(** C30. The exception is real: between [read++] and [read = 0] of
    [bbl_txq_read_next] the index is [size], which never equals [next], so the
    producer is admitted to a full ring.  Of any size, from any state in which the
    ring is full and the consumer is done with the last slot: when the producer
    pushes two packets in this window, [write] meets [read] and the consumer finds
    the queue empty, and as many packets as the ring has slots are lost. *)
Theorem spsc_wrap_race (size : Z) (t : threads) (a b : bbl_txq_slot) :
  2 <= size < 65536 -> reachable size true t -> t_prod t = P_check -> t_cons t = C_inc -> t_read t = size - 1 -> t_next t = t_read t ->
  let t' := run size ([Cons] ++ pushing a ++ pushing b ++ [Cons]) t in
  reachable size false t' /\ t_prod t' = P_check /\ t_cons t' = C_check /\ t_read t' = t_write t' /\ pending size t' = [] /\
  t_popped t' = t_popped t /\ t_pushed t' = t_pushed t ++ [a; b] /\
  exists lost, t_pushed t' = t_popped t' ++ lost /\ Z.of_nat (length lost) = size.
Proof.
  intros Hs Hr Hp Hc Hread Hnext t'. pose proof (reachable_inv size Hs t Hr) as Hi.
  assert (Hw : t_write t = size - 2).
  { destruct Hi. rewrite Hp in *. unfold advance in i_next0. rewrite u16_small in i_next0 by lia. revert i_next0. case_if; lia. }
  assert (Hlen : Z.of_nat (length (drop (taken t) (pending size t))) = size - 2).
  { unfold taken, pending, lread, window, distance. rewrite Hc, length_drop, length_map, length_seq, Hread, Hw, (proj2 (Z.eqb_neq _ _)) by lia.
    replace (size - 2 - (size - 1)) with (size - 1 + (-1) * size) by lia. rewrite Z.mod_add, Z.mod_small by lia. lia. }
  pose proof (i_ring _ _ Hi) as Hring. pose proof (i_fifo _ _ Hi) as Hfifo.
  assert (Ha : forall i, 0 <= i < size - 1 -> advance size i = i + 1) by (intros i ?; unfold advance; rewrite u16_small by lia; case_if; lia).
  assert (Ha0 : advance size (size - 1) = 0) by (unfold advance; rewrite u16_small by lia; case_if; lia).
  assert (Hinc : cstep size t = t {{ t_read := size ; t_cons := C_wrap }}) by (unfold cstep; rewrite Hc, Hread, u16_small by lia; by replace (size - 1 + 1) with size by lia).
  assert (Ht' : t' = t {{ t_ring := <[Z.to_nat (size - 1) := b]> (<[Z.to_nat (size - 2) := a]> (t_ring t)) ; t_write := 0 ; t_next := advance size 0 ; t_pushed := t_pushed t ++ [a; b] ;
                          t_read := 0 ; t_cons := C_check }}).
  { subst t'. rewrite !run_app. change (run size [Cons] t) with (cstep size t). rewrite Hinc. clear Hi Hr Hlen Hfifo Hinc.
    set (t1 := t {{ t_read := size ; t_cons := C_wrap }}). rewrite (run_push size a t1) by (destruct t; cbn in *; unfold constant in *; done || lia). set (t2 := t1 {{ t_ring := _ ; t_write := _ ; t_next := _ ; t_pushed := _ }}).
    rewrite (run_push size b t2) by (destruct t; cbn in *; unfold constant in *; rewrite ?length_insert, ?Hnext, ?Hread, ?Ha0; done || lia).
    match goal with |- run size [Cons] ?x = _ => change (run size [Cons] x) with (cstep size x) end. subst t1 t2.
    unfold cstep. destruct t; cbn in *; unfold constant in *. rewrite Z.eqb_refl, Hw, Hnext, Hread, Ha0, <- app_assoc. done. }
  split; [apply run_reachable, (reachable_unguarded size true t Hr)|]. rewrite Ht'.
  split; [exact Hp|]. split; [done|]. split; [done|]. split.
  { unfold pending. match goal with |- context [lread size ?x] => assert (lread size x = 0) as -> by (unfold lread; change (t_read x) with 0; by destruct (0 =? size)); change (t_write x) with 0 end.
    unfold distance. rewrite Z.mod_0_l by lia. done. }
  split; [done|]. split; [done|]. exists (drop (taken t) (pending size t) ++ [a; b]). split; [change (t_pushed t ++ [a; b] = t_popped t ++ drop (taken t) (pending size t) ++ [a; b]); by rewrite Hfifo at 1; rewrite <- app_assoc|].
  rewrite length_app. cbn [length]. lia.
Qed.

(** In a ring of 4: three packets pass, three more fill the ring, and the consumer is done with
    the first of them. *)
Definition full_ring : list turn :=
  push 0 ++ push 1 ++ push 2 ++ pop ++ pop ++ pop ++ push 3 ++ push 4 ++ push 5 ++ replicate 2 Cons.

Lemma spsc_wrap_race_witness :
  exists t, reachable 4 false t /\ t_prod t = P_check /\ t_cons t = C_check /\ t_read t = t_write t /\ pending 4 t = [] /\
    map packet (t_pushed t) = [[0]; [1]; [2]; [3]; [4]; [5]; [6]; [7]] /\ map packet (t_popped t) = [[0]; [1]; [2]; [3]].
Proof.
  assert (H : reachable 4 true (schedule 4 full_ring)).
  { unfold schedule, run, full_ring. cbn [app push pushing pop replicate fold_left].
    repeat match goal with
           | |- reachable _ _ (pstep _ _ _) => apply reach_p; [by vm_compute|]
           | |- reachable _ _ (cstep _ _) => apply reach_c
           end. constructor. }
  destruct (spsc_wrap_race 4 (schedule 4 full_ring) (numbered 6) (numbered 7)) as (H1 & H2 & H3 & H4 & H5 & H6 & H7 & _); [lia|done|by vm_compute..|].
  eexists. split; [exact H1|]. split; [done|]. split; [done|]. split; [done|]. split; [done|]. rewrite H6, H7. split; by vm_compute.
Defined.

Definition example_schedule : list turn := push 1 ++ [Cons] ++ push 2 ++ replicate 3 Cons ++ [Prod (numbered 3)].

Lemma spsc_fifo_witness :
  exists t, reachable 4 true t /\ t_pushed t = t_popped t ++ drop (taken t) (pending 4 t) /\
    Z.of_nat (length (pending 4 t)) <= 4 - 1 /\
    (t_prod t = P_fill -> t_cons t = C_use -> t_write t <> t_read t).
Proof.
  exists (schedule 4 example_schedule).
  assert (H : reachable 4 true (schedule 4 example_schedule)).
  { unfold schedule, run, example_schedule. cbn [app push pushing replicate fold_left].
    repeat match goal with
           | |- reachable _ _ (pstep _ _ _) => apply reach_p; [by vm_compute|]
           | |- reachable _ _ (cstep _ _) => apply reach_c
           end. constructor. }
  split; [exact H|]. apply (spsc_fifo 4 ltac:(lia) _ H).
Defined.
End Spsc.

^^^^^^^^^^^^^^^^

REQUIRED WORK
Your answer is a single number: how many lines in the listing above hold "turn"?

EXERCISE ANSWER
2